Rugby - Top 14 : avec Naqalevu, l'UBB prend l'option dynamite

mercredi 6 septembre 2017 à 4:00 Par Arnaud Carré, France Bleu Gironde

Depuis le début de saison, l'Union Bordeaux-Bègles dispose d'une arme qui manquait à son arsenal. Arrivé de Dax, le centre fidjien semble taillé pour les batailles du Top 14.

Apisai Naqalevu en action face à Clermont.
Apisai Naqalevu en action face à Clermont. © Radio France - Justine Hamon

On a eu beau chercher, on n'a pas trouvé trace d'un profil similaire dans l'effectif girondin.
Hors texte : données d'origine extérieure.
Lemma DecodeIntAdaptor_sound (w N : Z) (off : nat) (data : list Z) (r : DecodeIntResult) :
  32 <= w -> Forall is_byte data -> DecodeIntAdaptor w off N data = Ok r ->
  exists v, rfc_decode N data = Some (v, consumed r) /\ value r = v mod 2 ^ w /\
    (consumed r <= length data)%nat.
Proof.
  intros Hw Hdata. unfold DecodeIntAdaptor. destruct (bad_prefix N) eqn:HN; [done|].
  assert (1 <= N <= 8) as HN' by (unfold bad_prefix in HN; lia).
  pose proof (pow_prefix N HN'). pose proof (pow_width w Hw).
  destruct data as [|b bs]; [done|]. apply Forall_cons in Hdata as [Hb Hbs].
  rewrite max_prefix_eq, land_pow2_mod by (done || lia).
  pose proof (Z.mod_pos_bound b (2 ^ N)). rewrite (wrap_small w (b mod 2 ^ N)) by lia.
  cbn [rfc_decode]. destruct (Z.ltb_spec (b mod 2 ^ N) (2 ^ N - 1)) as [Hlt|Hge].
  { intros [= <-]. exists (b mod 2 ^ N). simpl. rewrite (Z.mod_small (b mod 2 ^ N) (2 ^ w)) by lia.
    split_and!; [done|done|lia]. }
  intros ([v' c'] & Hd & [= <-])%result_bind_Ok.
  apply decode_find_if_sound in Hd as (V & n & HV & -> & ->); [|done|done|lia|lia].
  rewrite HV. exists (b mod 2 ^ N + V). cbn. change (2 ^ (7 * (Z.of_nat 1 - 1))) with 1.
  rewrite Z.mul_1_r. split_and!; [done|done|].
  apply rfc_cont_length in HV. lia.
Qed.

Lemma decode_find_if_cursor w bs c v v' c' :
  decode_find_if w bs c v = Ok (v', c') -> (c < c')%nat.
Proof.
  revert c v. induction bs as [|b bs IH]; intros c v; cbn [decode_find_if]; [done|].
  repeat case_match; try done; [intros; simplify_eq; lia|]. intros ?%IH. lia.
Qed.
(* ===== verification/StringCodec.v ===== *)
(** * Length-prefixed strings (RFC 7541 section 5.2)

    Models [EncodeStringAdaptor] / [DecodeStringAdaptor] of
    src/include/io/codec/shared/lowlevel.cppm and [Atom::encode_string] /
    [Atom::decode_string] of src/include/io/codec/shared/atom.cppm.  The decode width of
    the Huffman table is 4, as at every call site. *)

From stdpp Require Import base strings list.
From Stdlib Require Import ZArith Lia.
From S2P Require Import Prelude IntCodec Huffman.

Open Scope Z_scope.

Definition HUFFMAN_ENABLED : Z := 0x80.
Definition HUFFMAN_DISABLED : Z := 0x00.
Definition MAX_LENGTH : Z := 65536.

(** ** Range adaptors *)

(** The Huffman branch of [operator()] is commented out in the source: [huffman_encode] is
    stored and ignored, and the body is always raw. *)
Definition EncodeStringAdaptor (huffman_encode : bool) (prefix_size : Z) (data : list Z)
    : result (list Z) :=
  let LEN := u32 (Z.of_nat (length data)) in
  len ← encode_int_view 32 LEN prefix_size HUFFMAN_DISABLED;
  Ok (len ++ data).

Definition DecodeStringAdaptor (data : list Z) : result (string * nat) :=
  match data with
  | [] => Err TruncatedDataError
  | first :: _ =>
      let TOTAL := length data in
      let H_FLAG := negb (Z.land first 0x80 =? 0) in
      LENGTH ← DecodeIntAdaptor 32 0 7 data;
      let HEADER := consumed LENGTH in
      if MAX_LENGTH <? value LENGTH then Err StringDecodeError
      else if Z.of_nat TOTAL <? Z.of_nat HEADER + value LENGTH then Err StringDecodeError
      else
        let body := take (Z.to_nat (value LENGTH)) (drop HEADER data) in
        let CONSUMED := (HEADER + Z.to_nat (value LENGTH))%nat in
        if H_FLAG then
          decoded ← HuffmanDecodeView 4 body;
          Ok (string_of_bytes decoded, CONSUMED)
        else Ok (string_of_bytes body, CONSUMED)
  end.

(** ** The cursor codec of [Atom] *)

(** [huffman] tells whether the Huffman coder pointer is non-null. *)
Definition encode_string (huffman : bool) (str : string) (prefix_size : Z) : result (list Z) :=
  if huffman then
    encoded ← HuffmanEncodeView (bytes_of_string str);
    len ← encode_int 32 (u32 (Z.of_nat (length encoded))) prefix_size HUFFMAN_ENABLED;
    Ok (len ++ encoded)
  else
    len ← encode_int 32 (u32 (Z.of_nat (String.length str))) prefix_size HUFFMAN_DISABLED;
    Ok (len ++ bytes_of_string str).

Definition decode_string (data : list Z) (pos : nat) : result (string * nat) :=
  match data !! pos with
  | None => Err TruncatedDataError
  | Some first =>
      let HUFFMAN_FLAG := negb (Z.land first 0x80 =? 0) in
      '(LENGTH, pos) ← decode_int 32 0 data pos 7;
      if MAX_LENGTH <? value LENGTH then Err StringDecodeError
      else if Z.of_nat (length data) <? Z.of_nat pos + value LENGTH then Err StringDecodeError
      else
        let body := take (Z.to_nat (value LENGTH)) (drop pos data) in
        let pos := (pos + Z.to_nat (value LENGTH))%nat in
        if HUFFMAN_FLAG then
          decoded ← HuffmanDecodeView 4 body;
          Ok (string_of_bytes decoded, pos)
        else Ok (string_of_bytes body, pos)
  end.

(** ** Lemmas *)

#[local] Opaque HuffmanDecodeView HuffmanEncodeView encode_int_loop.

(** The Huffman flag is the bit above the 7-bit length prefix. *)
Lemma H_flag prefix i :
  is_byte prefix -> 0 <= i < 2 ^ 7 ->
  (Z.land (first_octet 7 prefix i) 0x80 =? 0) = (prefix <? 128).
Proof.
  intros Hp Hi. destruct (first_octet_fits 7 prefix i ltac:(lia) Hp Hi) as (Hb & _ & _).
  rewrite land_80 by done. unfold first_octet, is_byte in *. mlia.
Qed.

(** The length header: its first octet carries the flag, and it decodes to the length. *)
Lemma length_header len prefix rest :
  is_byte prefix -> 0 <= len < 2 ^ 32 -> Forall is_byte rest ->
  exists b bs, encode_int_view 32 len 7 prefix = Ok (b :: bs) /\
    encode_int 32 len 7 prefix = Ok (b :: bs) /\
    Forall is_byte (b :: bs) /\ (Z.land b 0x80 =? 0) = (prefix <? 128) /\
    DecodeIntAdaptor 32 0 7 ((b :: bs) ++ rest) =
      Ok (mkDecodeIntResult len 0 (length (b :: bs))).
Proof.
  intros Hp Hl Hr.
  destruct (encode_decode_int 32 len 7 prefix 0 rest) as (l & He & Hb & Hd); [lia|lia|done..|].
  rewrite encode_int_view_eq in * by (done || lia).
  pose proof He as He'. rewrite encode_int_eq in He' by (done || lia).
  generalize dependent (encode_int_loop (Z.to_nat 32) (len - (2 ^ 7 - 1))). intros l' He'.
  destruct l as [|b bs]; [by case_match|]. exists b, bs. split_and!; try done.
  destruct (Z.ltb_spec len (2 ^ 7 - 1)); injection He' as <- _; apply H_flag; (done || lia).
Qed.

Lemma take_header (hdr body rest : list Z) :
  take (length body) (drop (length hdr) (hdr ++ body ++ rest)) = body.
Proof. by rewrite drop_app_length, take_app_length. Qed.

Lemma DecodeStringAdaptor_frame b hdr body rest :
  Z.of_nat (length body) <= MAX_LENGTH ->
  DecodeIntAdaptor 32 0 7 ((b :: hdr) ++ body ++ rest) =
    Ok (mkDecodeIntResult (Z.of_nat (length body)) 0 (length (b :: hdr))) ->
  DecodeStringAdaptor ((b :: hdr) ++ body ++ rest) =
    decoded ← (if negb (Z.land b 0x80 =? 0) then HuffmanDecodeView 4 body else Ok body);
    Ok (string_of_bytes decoded, length ((b :: hdr) ++ body)).
Proof.
  intros Hlen Hd. unfold DecodeStringAdaptor. rewrite Hd. cbn [mbind result_bind value consumed].
  cbn [app].
  destruct (Z.ltb_spec MAX_LENGTH (Z.of_nat (length body))); [lia|].
  destruct (Z.ltb_spec (Z.of_nat (length (b :: hdr ++ body ++ rest)))
    (Z.of_nat (length (b :: hdr)) + Z.of_nat (length body))) as [Hc|_].
  { simpl in Hc. rewrite !length_app in Hc. lia. }
  change (b :: hdr ++ body ++ rest) with ((b :: hdr) ++ body ++ rest).
  rewrite Nat2Z.id, take_header.
  change (b :: hdr ++ body) with ((b :: hdr) ++ body).
  rewrite length_app. by destruct (negb _).
Qed.

Lemma decode_string_eq data pos :
  decode_string data pos =
    match DecodeStringAdaptor (drop pos data) with
    | Ok (s, n) => Ok (s, (pos + n)%nat)
    | Err e => Err e
    end.
Proof.
  unfold decode_string, DecodeStringAdaptor. rewrite decode_int_eq by lia.
  destruct (data !! pos) as [b|] eqn:Hb.
  2: { apply lookup_ge_None in Hb. by rewrite drop_ge. }
  pose proof (lookup_lt_Some _ _ _ Hb) as Hlt.
  assert (length (drop pos data) = length data - pos)%nat as HL by apply length_drop.
  rewrite (drop_lookup_cons _ _ _ Hb) in *.
  destruct (DecodeIntAdaptor 32 0 7 _) as [r|] eqn:Hd; [|done].
  cbn [mbind result_bind value]. destruct (MAX_LENGTH <? value r); [done|].
  rewrite HL, <- drop_lookup_cons, drop_drop by done.
  destruct (Z.ltb_spec (Z.of_nat (length data)) (Z.of_nat (pos + consumed r) + value r)),
    (Z.ltb_spec (Z.of_nat (length data - pos)) (Z.of_nat (consumed r) + value r)); try lia; [done|].
  destruct (negb _); [destruct (HuffmanDecodeView 4 _)|]; cbn; try done; do 2 f_equal; lia.
Qed.

(** [s] as a raw or as a Huffman-coded string literal: [body] is what follows the length. *)
Inductive string_body (s : string) : bool -> list Z -> Prop :=
  | raw_body : string_body s false (bytes_of_string s)
  | huffman_body data pad :
      Forall is_byte data -> (pad < 8)%nat ->
      octet_bits data = encoding (bytes_of_string s) ++ replicate pad true ->
      string_body s true data.

Lemma string_body_bytes s h body : string_body s h body -> Forall is_byte body.
Proof. destruct 1; [apply bytes_of_string_bytes|done]. Qed.

Lemma string_body_decode s h body :
  string_body s h body -> (if h then HuffmanDecodeView 4 body else Ok body) = Ok (bytes_of_string s).
Proof.
  destruct 1 as [|data pad]; [done|]. apply (HuffmanDecodeView_encoding _ _ pad); try done.
  apply bytes_of_string_bytes.
Qed.

(** The length octets the raw encoders emit. *)
Lemma decode_string_literal s h body rest :
  string_body s h body -> Z.of_nat (length body) <= MAX_LENGTH -> Forall is_byte rest ->
  exists len,
    encode_int_view 32 (Z.of_nat (length body)) 7 (if h then HUFFMAN_ENABLED else HUFFMAN_DISABLED) = Ok len /\
    encode_int 32 (Z.of_nat (length body)) 7 (if h then HUFFMAN_ENABLED else HUFFMAN_DISABLED) = Ok len /\
    Forall is_byte len /\ (0 < length len)%nat /\
    DecodeStringAdaptor (len ++ body ++ rest) = Ok (s, length (len ++ body)).
Proof.
  intros Hs Hl Hr. unfold MAX_LENGTH in Hl.
  destruct (length_header (Z.of_nat (length body)) (if h then HUFFMAN_ENABLED else HUFFMAN_DISABLED) (body ++ rest))
    as (b & bs & Hv & He & Hb & Hf & Hd).
  - unfold is_byte, HUFFMAN_ENABLED, HUFFMAN_DISABLED. destruct h; lia.
  - lia.
  - apply Forall_app. split; [by eapply string_body_bytes|done].
  - exists (b :: bs). split_and!; [done|done|done|simpl; lia|].
    rewrite DecodeStringAdaptor_frame by done. rewrite Hf.
    replace (negb _) with h by by destruct h.
    rewrite (string_body_decode s) by done. cbn. by rewrite string_of_bytes_of_string.
Qed.

Lemma EncodeStringAdaptor_decode h s :
  Z.of_nat (String.length s) <= MAX_LENGTH ->
  exists bs, EncodeStringAdaptor h 7 (bytes_of_string s) = Ok bs /\ Forall is_byte bs /\
    (0 < length bs)%nat /\
    forall rest, Forall is_byte rest -> DecodeStringAdaptor (bs ++ rest) = Ok (s, length bs).
Proof.
  intros Hl. unfold EncodeStringAdaptor. rewrite wrap_small.
  2: { rewrite length_bytes_of_string. unfold MAX_LENGTH in Hl. lia. }
  assert (forall rest, Forall is_byte rest -> exists len,
    encode_int_view 32 (Z.of_nat (length (bytes_of_string s))) 7 HUFFMAN_DISABLED = Ok len /\
    Forall is_byte len /\ (0 < length len)%nat /\
    DecodeStringAdaptor (len ++ bytes_of_string s ++ rest) = Ok (s, length (len ++ bytes_of_string s))) as Hlit.
  { intros rest Hr. destruct (decode_string_literal s false (bytes_of_string s) rest)
      as (len & Hv & _ & Hb & Hp & Hd); [constructor|by rewrite length_bytes_of_string|done|]. eauto. }
  destruct (Hlit [] (Forall_nil_2 _)) as (len & Hv & Hb & Hp & _).
  rewrite Hv. eexists. split; [done|]. split; [|split].
  - apply Forall_app. split; [done|apply bytes_of_string_bytes].
  - rewrite length_app. lia.
  - intros rest Hr. rewrite <- app_assoc. destruct (Hlit rest Hr) as (len' & Hv' & _ & _ & Hd).
    rewrite Hv in Hv'. by injection Hv' as <-.
Qed.

Lemma DecodeStringAdaptor_bounds (data : list Z) (s : string) (n : nat) :
  Forall is_byte data -> DecodeStringAdaptor data = Ok (s, n) ->
  (1 <= n <= length data)%nat /\
  (Z.land (hd 0 data) 0x80 = 0 -> Z.of_nat (String.length s) <= MAX_LENGTH).
Proof.
  intros Hdata. unfold DecodeStringAdaptor. destruct data as [|b data]; [done|].
  intros (r & Hr & Hd)%result_bind_Ok.
  apply DecodeIntAdaptor_sound in Hr as (v & Hv & Hval & Hc); [|lia|done].
  destruct (Z.ltb_spec MAX_LENGTH (value r)); [done|].
  destruct (Z.ltb_spec (Z.of_nat (length (b :: data))) (Z.of_nat (consumed r) + value r)); [done|].
  assert (0 <= value r) by (rewrite Hval; apply Z.mod_pos_bound; lia).
  apply rfc_decode_consumed in Hv.
  assert (n = consumed r + Z.to_nat (value r))%nat as ->.
  { destruct (negb _) in Hd; [apply result_bind_Ok in Hd as (? & _ & ?)|]; by simplify_eq. }
  split; [lia|]. intros Hflag. simpl in Hflag. rewrite Hflag in Hd. simplify_eq/=.
  rewrite length_string_of_bytes, length_take. lia.
Qed.

(** ** Properties *)

(** a string the range encoder or the cursor encoder writes (raw, as both do without a
    Huffman coder) is read back unchanged by both decoders, which consume exactly the
    octets written, whatever precedes and follows them. *)
Theorem decode_encode_string (h : bool) (s : string) (pre rest : list Z) :
  Z.of_nat (String.length s) <= MAX_LENGTH -> Forall is_byte rest ->
  exists bs, EncodeStringAdaptor h 7 (bytes_of_string s) = Ok bs /\
    encode_string false s 7 = Ok bs /\
    DecodeStringAdaptor (bs ++ rest) = Ok (s, length bs) /\
    decode_string (pre ++ bs ++ rest) (length pre) = Ok (s, (length pre + length bs)%nat).
Proof.
  intros Hl Hr. destruct (EncodeStringAdaptor_decode h s Hl) as (bs & He & Hb & _ & Hd). specialize (Hd rest Hr).
  exists bs. split_and!; [done| |done|].
  - revert He. unfold EncodeStringAdaptor, encode_string. rewrite length_bytes_of_string.
    rewrite encode_int_view_eq; [done|lia|unfold is_byte, HUFFMAN_DISABLED; lia|].
    apply wrap_range. lia.
  - rewrite decode_string_eq, drop_app_length, Hd. done.
Qed.

Lemma decode_encode_string_witness :
  exists bs, EncodeStringAdaptor true 7 (bytes_of_string "custom-key") = Ok bs /\
    encode_string false "custom-key" 7 = Ok bs /\
    DecodeStringAdaptor (bs ++ [1]) = Ok ("custom-key"%string, length bs) /\
    decode_string ([4; 4] ++ bs ++ [1]) 2 = Ok ("custom-key"%string, (2 + length bs)%nat).
Proof.
  apply (decode_encode_string true "custom-key" [4; 4] [1]); [vm_compute; done|].
  solve_bytes.
Defined.

(** a Huffman-coded literal in the sense of RFC 7541 section 5.2 (the code of every
    octet of [s], then fewer than eight one bits of padding), under a length header with
    the Huffman flag, decodes to [s] and is consumed exactly. *)
Theorem decode_huffman_string (s : string) (body : list Z) (pad : nat) (rest : list Z) :
  Forall is_byte body -> Forall is_byte rest -> (pad < 8)%nat ->
  octet_bits body = encoding (bytes_of_string s) ++ replicate pad true ->
  Z.of_nat (length body) <= MAX_LENGTH ->
  exists len, encode_int 32 (Z.of_nat (length body)) 7 HUFFMAN_ENABLED = Ok len /\
    DecodeStringAdaptor (len ++ body ++ rest) = Ok (s, length (len ++ body)).
Proof.
  intros Hb Hr Hp He Hl.
  destruct (decode_string_literal s true body rest) as (len & _ & Hi & _ & _ & Hd);
    [by eapply huffman_body|done..|]. eauto.
Qed.

Lemma decode_huffman_string_witness :
  exists len, encode_int 32 8 7 HUFFMAN_ENABLED = Ok len /\
    DecodeStringAdaptor (len ++ [0x25; 0xA8; 0x49; 0xE9; 0x5B; 0xA9; 0x7D; 0x7F] ++ [3]) =
      Ok ("custom-key"%string, length (len ++ [0x25; 0xA8; 0x49; 0xE9; 0x5B; 0xA9; 0x7D; 0x7F])).
Proof.
  apply (decode_huffman_string "custom-key" [0x25; 0xA8; 0x49; 0xE9; 0x5B; 0xA9; 0x7D; 0x7F] 7 [3]);
    [solve_bytes..|lia|vm_compute; reflexivity|vm_compute; done].
Defined.

(** the cursor decoder and the range decoder of strings agree on every input, errors
    included: the cursor decoder at [pos] is the range decoder on what follows [pos]. *)
Theorem decode_string_equiv (data : list Z) (pos : nat) :
  decode_string data pos =
    match DecodeStringAdaptor (drop pos data) with
    | Ok (s, n) => Ok (s, (pos + n)%nat)
    | Err e => Err e
    end.
Proof. apply decode_string_eq. Qed.

(** a string decoder that succeeds stays inside the buffer: the octets consumed are at
    least one and at most those given, and a raw string is no longer than [MAX_LENGTH]. *)
Theorem decode_string_bounds (data : list Z) (s : string) (n : nat) :
  Forall is_byte data -> DecodeStringAdaptor data = Ok (s, n) ->
  (1 <= n <= length data)%nat /\
  (Z.land (hd 0 data) 0x80 = 0 -> Z.of_nat (String.length s) <= MAX_LENGTH).
Proof. apply DecodeStringAdaptor_bounds. Qed.

Lemma decode_string_bounds_witness :
  (1 <= 4 <= 6)%nat /\ (Z.land 3 0x80 = 0 -> Z.of_nat (String.length "abc") <= MAX_LENGTH).
Proof.
  apply (decode_string_bounds [3; 97; 98; 99; 7; 7] "abc" 4); [|vm_compute; reflexivity].
  solve_bytes.
Defined.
Depuis son accession dans l'élite, l'UBB avait pris pour habitude de recruter des centres plutôt techniques et habiles ballon en main.

Avec Apisai Naqalevu, le club change de registre. A 28 ans, le Fidjien découvre le Top 14 après deux saisons à Dax (46 titularisations, 10 essais) où il a passé son temps à perforer les défenses de Pro D2. Le passage à l'échelon supérieur n'a pas l'air de lui poser trop de problèmes.

Le Botia de Gironde

"C'est un joueur qui avance toujours avec le ballon, se félicite l'Anglais Rory Teague le nouvel entraîneur des lignes arrières. Dans le rugby aujourd'hui, tu as besoin de centres qui gagnent les duels".

Le bulldozer fidjien, qui rappelle son compatriote de La Rochelle Levani Botia, apporte une puissance bienvenue à la ligne de trois-quarts girondine. Indéboulonnable au centre depuis 2011, Julien Rey apprend à connaître son nouveau partenaire de jeu.

"Mon Anglais n'est pas très bon, le sien n'est pas parfait non plus mais c'est un joueur sur qui on peut se reposer quand les ballons sont compliqués parce qu'il est vraiment costaud, qu'il fait mal à l'adversaire. Si on est embêté avec des ballons, on pourra lui passer sans problème, il saura les bonifier".

Apisai Naqalevu, dans les bras de Baptiste Serin, après la victoire face à l'ASM. - Radio France
Apisai Naqalevu, dans les bras de Baptiste Serin, après la victoire face à l'ASM. © Radio France - Justine Hamon

Malgré des qualités physiques hors norme, une domination naturelle dans les uns contre un, Apisai Naqalevu, rebaptisé Api dans le vestiaire, va devoir apprendre à se fondre dans le collectif et à travailler ses attitudes défensives. Hugh Chalmers n'est pas inquiet. "En défense il a le timing, précise le troisième ligne néo-zélandais. Tu peux t'entraîner tant que tu veux, si tu n'as pas ça...Lui a cette capacité à trouver le bon moment et à défoncer ce qu'il y a en face".

Samedi face au Stade Français, ses coéquipiers espère encore profiter pleinement de ce qui ressemble fort à une arme de destruction massive.